Highly efficient imide functionalized pyrrolo[3,4-c]pyrrole-1,3-dione-based random copolymer containing thieno[3,4-c]pyrrole-4,6-dione and benzodithiophene for simple structured polymer solar cells

Abstract

As an effort to improve the photovoltaic properties of a highly efficient large band gap (2.11 eV) alternating copolymer, P(BDT-TDPPDT), comprised of electron rich benzodithiophene (BDT) and novel electron accepting pyrrole-based imide functionalized 4,6-bis(thiophen-2-yl)-2,5-dioctylpyrrolo[3,4-c]pyrrole-1,3-dione (TDPPDT) derivatives, we incorporated a relatively strong electron accepting thiophene-based imide functionalized thieno[3,4-c]pyrrole-4,6-dione (TPD) unit in its main chain via random copolymerization between BDT, TDPPDT and TPD units to give polymer P1. The incorporation of a TPD unit resulted in significant improvement in the optoelectrical and photovoltaic properties. P1 exhibits lower optical band gap (1.91 eV) and a deeper lowest unoccupied molecular orbital (LUMO) energy level compared to those of P(BDT-TDPPDT).
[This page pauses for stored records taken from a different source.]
(** * Ecommerce-API: the route handlers of [app.py] over a relational store

    [app.py] maps fifteen HTTP routes onto three tables ([user],
    [product], [order]) and one association table ([order_product]).
    Each handler is embedded as a function from the store before the
    request to the handler's outcome and the store after it.

    Conventions of the embedding:
    - a table is the list of its rows; [db.session.get(M, id)] is the
      row whose primary key is [id];
    - a handler either returns [(body, status)] or lets an exception
      escape ([Raise]); an escaping exception leaves the store as it was,
      the transaction never having been committed;
    - [schema.load(request.json)] belongs to marshmallow: a handler
      receives its result, the loaded dictionary or the messages of the
      [ValidationError];
    - [db.session.commit()] sends the pending statement to the store,
      which checks what the table declarations of [app.py] declare
      (lines 47-91): primary keys, foreign keys, [unique=True] and
      non-nullable columns. A refused statement raises a database error
      that no handler catches. *)

From Stdlib Require Import ZArith QArith.
From stdpp Require Import base decidable option list numbers strings.

Local Open Scope Z_scope.

(** ** Rows *)

(** [datetime.date] *)
Record date := Date { year : Z; month : Z; day : Z }.

Module User.
Record t := mk { id : Z; name : string; address : string; email : string }.
End User.

Module Product.
(** [price] is the number the body deserialised to; the rounding of the
    [Float] column is not modelled. *)
Record t := mk { id : Z; product_name : string; price : Q }.
End Product.

Module Order.
Record t := mk { id : Z; order_date : date; user_id : Z }.
End Order.

(** ** Results of [schema.load]

    The auto-generated schemas accept the primary key as an optional
    field; no handler reads it. *)

Module UserData.
Record t := mk { id : option Z; name : string; address : string; email : string }.
End UserData.

Module ProductData.
Record t := mk { id : option Z; product_name : string; price : Q }.
End ProductData.

Module OrderData.
Record t := mk { id : option Z; order_date : date; user_id : Z }.
End OrderData.

Inductive load_result (A : Type) : Type :=
| Loaded (data : A)
| ValidationError (messages : list (string * string)).
Arguments Loaded {A} data.
Arguments ValidationError {A} messages.

(** ** Responses *)

(** The fixed JSON objects the handlers answer with, one constructor per
    literal of [app.py]. *)
Inductive message : Type :=
| Invalid_user_id
| User_not_found
| successfully_deleted_user (id : Z)
| Invalid_product_id
| Product_not_found
| successfully_deleted_product (id : Z)
| Order_or_Product_not_found
| Product_already_in_order
| Successfully_added_to_order (product_name : string)
| Product_not_found_in_order
| successfully_deleted (product : Product.t)
| Order_not_found.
The hole mobility of P1 was 3.66 × 10⁻⁴ cm² V⁻¹ s⁻¹ and the PSC made with a simple device structure of ITO/PEDOT:PSS/P1:PC₇₀BM(1 : 2.25 wt%) + 3 vol%/Al gave a maximum power conversion efficiency (PCE) of 7.03% with high photovoltaic parameters, such as an open-circuit voltage (V_oc) of 0.87 V, a short-circuit current (J_sc) of 11.52 mA cm⁻² and a fill factor (FF) of 70%. Interestingly, P1-based PSCs exhibited a high incident photon to current efficiency (IPCE) of a maximum of 78% at 410 nm and a more than 70% response between 370–590 nm. The PCE achieved in this study is the highest value reported thus far among PSCs made with random copolymers.